Starting at the line that holds "(ahead (pending o))) as" and stopping at the line that holds "assert (d' < next_ts o)%N.", restate the records below word for word, with both of those lines included.

** Task material follows **

Lemma alloc_commit_ts_wf o inflight :
  wf o inflight → (next_ts o + 2 < u64_modulus)%N →
  wf (alloc_commit_ts o).1 ({[next_ts o]} ∪ inflight) ∧
  (next_ts o ∉ inflight) ∧ (Timestamp.get (read_ts o) < next_ts o)%N.
Proof.
  intros [] Hr. unfold alloc_commit_ts. split_and!.
  - split; cbn; rewrite ?fetch_add_u64_ok by lia; [done|lia|..|done|lia].
    + intros ts [->%elem_of_singleton|Hts]%elem_of_union; [lia|].
      specialize (wf_inflight0 ts Hts). lia.
    + intros ts Hts. destruct (wf_ahead0 ts Hts). split; [lia|].
      rewrite not_elem_of_union, not_elem_of_singleton. split; [lia|done].
    + intros ts Hts. destruct (decide (ts = next_ts o)) as [->|]; [set_solver|].
      destruct (wf_cover0 ts); [lia|by left|set_solver].
  - intros Hin. specialize (wf_inflight0 _ Hin). lia.
  - cbn. lia.
Qed.

Lemma commit_done_wf `{Profile} o inflight ts :
  wf o inflight → Timestamp.get ts ∈ inflight →
  ∃ o', commit_done o ts = Ret o' ∧ wf o' (inflight ∖ {[Timestamp.get ts]}) ∧
    next_ts o' = next_ts o ∧ readers o' = readers o ∧
    (Timestamp.get (read_ts o) ≤ Timestamp.get (read_ts o'))%N.
Proof.
  intros [] Hin. destruct ts as [ts]. cbn [Timestamp.get] in *.
  pose proof (wf_inflight0 ts Hin) as Hts. unfold commit_done. cbn [Timestamp.get].
  rewrite !add_u64_ok by lia. run. case_cmp.
  - subst ts. run.
    destruct (advance_spec (S (size (ahead (pending o)))) (done_upto (pending o) + 1)%N
      (ahead (pending o))) as (d' & a' & Hadv & Hle & Hrun & Ha' & Hstop); [lia| |lia|].
    { intros t Ht. destruct (wf_ahead0 t Ht). lia. }
    rewrite Hadv. run. eexists. split; [done|].
    split_and!; [|done..|unfold read_ts; cbn [Timestamp.get read_ts_atomic done_upto]; lia].
    assert (d' < next_ts o)%N.
    { destruct (N.eq_dec d' (done_upto (pending o) + 1)%N) as [->|]; [lia|].
      assert (d' ∈ ahead (pending o)) as Hd by (apply Hrun; lia).
      destruct (wf_ahead0 d' Hd). lia. }
    split; cbn; [done|done|..|done|done].
    + intros t [Ht Hne]%elem_of_difference. specialize (wf_inflight0 t Ht) as Hb.
      rewrite elem_of_singleton in Hne. split; [|lia].
      destruct (N.lt_ge_cases d' t); [done|].
      assert (t ∈ ahead (pending o)) as Hta by (apply Hrun; lia).
      by destruct (wf_ahead0 t Hta).
    + intros t [Hta Hout]%Ha'. destruct (wf_ahead0 t Hta) as [Hb Hno].
      assert (t ≠ done_upto (pending o) + 1)%N by (by intros ->).
      split; [lia|set_solver].
    + intros t Ht. destruct (wf_cover0 t ltac:(lia)).
      * left. apply Ha'. split; [done|lia].
      * right. rewrite elem_of_difference, elem_of_singleton. split; [done|lia].
  - eexists. split; [done|]. split_and!; [|done..]. split; cbn; [done|done|..|done].
    + intros t [Ht _]%elem_of_difference. auto.
    + intros t [->%elem_of_singleton|Ht]%elem_of_union; [set_solver|].
      destruct (wf_ahead0 t Ht). split; [done|set_solver].
    + intros t Ht. destruct (decide (t = ts)) as [->|]; [set_solver|].
      destruct (wf_cover0 t Ht); set_solver.
    + rewrite not_elem_of_union, not_elem_of_singleton. split; [lia|done].
Qed.

(** ** Lemmas: the reader registry *)

Lemma reader_count_cons live ts ts' :
  reader_count (ts' :: live) ts = (if decide (ts' = ts) then 1 else 0) + reader_count live ts.
Proof. unfold reader_count. rewrite filter_cons. by destruct (decide (ts' = ts)). Qed.

Lemma reader_count_le live ts : reader_count live ts ≤ length live.
Proof. apply length_filter. Qed.

Lemma reader_count_zero live ts : reader_count live ts = 0 ↔ ts ∉ live.
Proof.
  induction live as [|ts' live IH]; [by split; [set_solver|]|].
  rewrite reader_count_cons, not_elem_of_cons. destruct (decide (ts' = ts)); naive_solver lia.
Qed.

Lemma reader_count_perm live live' ts :
  live ≡ₚ live' → reader_count live ts = reader_count live' ts.
Proof. intros Hp. unfold reader_count. by rewrite Hp. Qed.

Lemma readers_wf_perm o live live' : live ≡ₚ live' → readers_wf o live → readers_wf o live'.
Proof.
  intros Hp [Hc Hr]. split; [|by rewrite <-Hp].
  intros ts. by rewrite <-(reader_count_perm _ _ ts Hp).
Qed.

Lemma readers_wf_same o o' live :
  readers o' = readers o → readers_wf o live → readers_wf o' live.
Proof. intros E [Hc Hr]. split; [|done]. by rewrite E. Qed.

Lemma begin_reader_wf `{Profile} o live :
  readers_wf o live → (N.of_nat (length live) + 2 < u64_modulus)%N →
  ∃ o', begin_reader o = Ret (o', read_ts o) ∧
    readers_wf o' (Timestamp.get (read_ts o) :: live) ∧
    next_ts o' = next_ts o ∧ read_ts_atomic o' = read_ts_atomic o ∧ pending o' = pending o.
Proof.
  intros [Hc Hr] Hlen. unfold begin_reader.
  set (ts := read_ts_atomic o). pose proof (reader_count_le live ts).
  assert (Hd : default 0%N (readers o !! ts) = N.of_nat (reader_count live ts)).
  { rewrite Hc. case_bool_decide as E; [by rewrite E|done]. }
  rewrite Hd, add_u64_ok by lia. cbn. eexists. split; [done|]. split_and!; [|done..].
  split; [|cbn; lia]. intros t. cbn [readers set_readers]. rewrite reader_count_cons.
  cbn. fold ts. destruct (decide (ts = t)) as [<-|].
  - rewrite lookup_insert_eq, bool_decide_false by lia. f_equal. lia.
  - rewrite lookup_insert_ne by done. apply Hc.
Qed.

Lemma end_reader_wf `{Profile} o live ts :
  readers_wf o (Timestamp.get ts :: live) →
  ∃ o', end_reader o ts = Ret o' ∧ readers_wf o' live ∧
    next_ts o' = next_ts o ∧ read_ts_atomic o' = read_ts_atomic o ∧ pending o' = pending o.
Proof.
  intros [Hc Hr]. unfold end_reader. rewrite Hc, reader_count_cons, decide_True by done.
  rewrite bool_decide_false by lia. rewrite sub_u64_ok by lia. cbn [mbind outcome_bind].
  assert (Hrest : ∀ t, t ≠ Timestamp.get ts → readers o !! t =
    if bool_decide (reader_count live t = 0) then None else Some (N.of_nat (reader_count live t))).
  { intros t Ht. rewrite Hc, reader_count_cons, decide_False by done. done. }
  cbn [length] in Hr. case_cmp.
  - eexists. split; [done|]. split_and!; [|done..]. split; [|lia]. intros t. cbn.
    destruct (decide (t = Timestamp.get ts)) as [->|].
    + rewrite lookup_delete_eq, bool_decide_true by lia. done.
    + rewrite lookup_delete_ne by done. auto.
  - eexists. split; [done|]. split_and!; [|done..]. split; [|lia]. intros t. cbn.
    destruct (decide (t = Timestamp.get ts)) as [->|].
    + rewrite lookup_insert_eq, bool_decide_false by lia. f_equal. lia.
    + rewrite lookup_insert_ne by done. auto.
Qed.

** End of Task material **

▶ Written response:
      (ahead (pending o))) as (d' & a' & Hadv & Hle & Hrun & Ha' & Hstop); [lia| |lia|].
    { intros t Ht. destruct (wf_ahead0 t Ht). lia. }
    rewrite Hadv. run. eexists. split; [done|].
    split_and!; [|done..|unfold read_ts; cbn [Timestamp.get read_ts_atomic done_upto]; lia].
    assert (d' < next_ts o)%N.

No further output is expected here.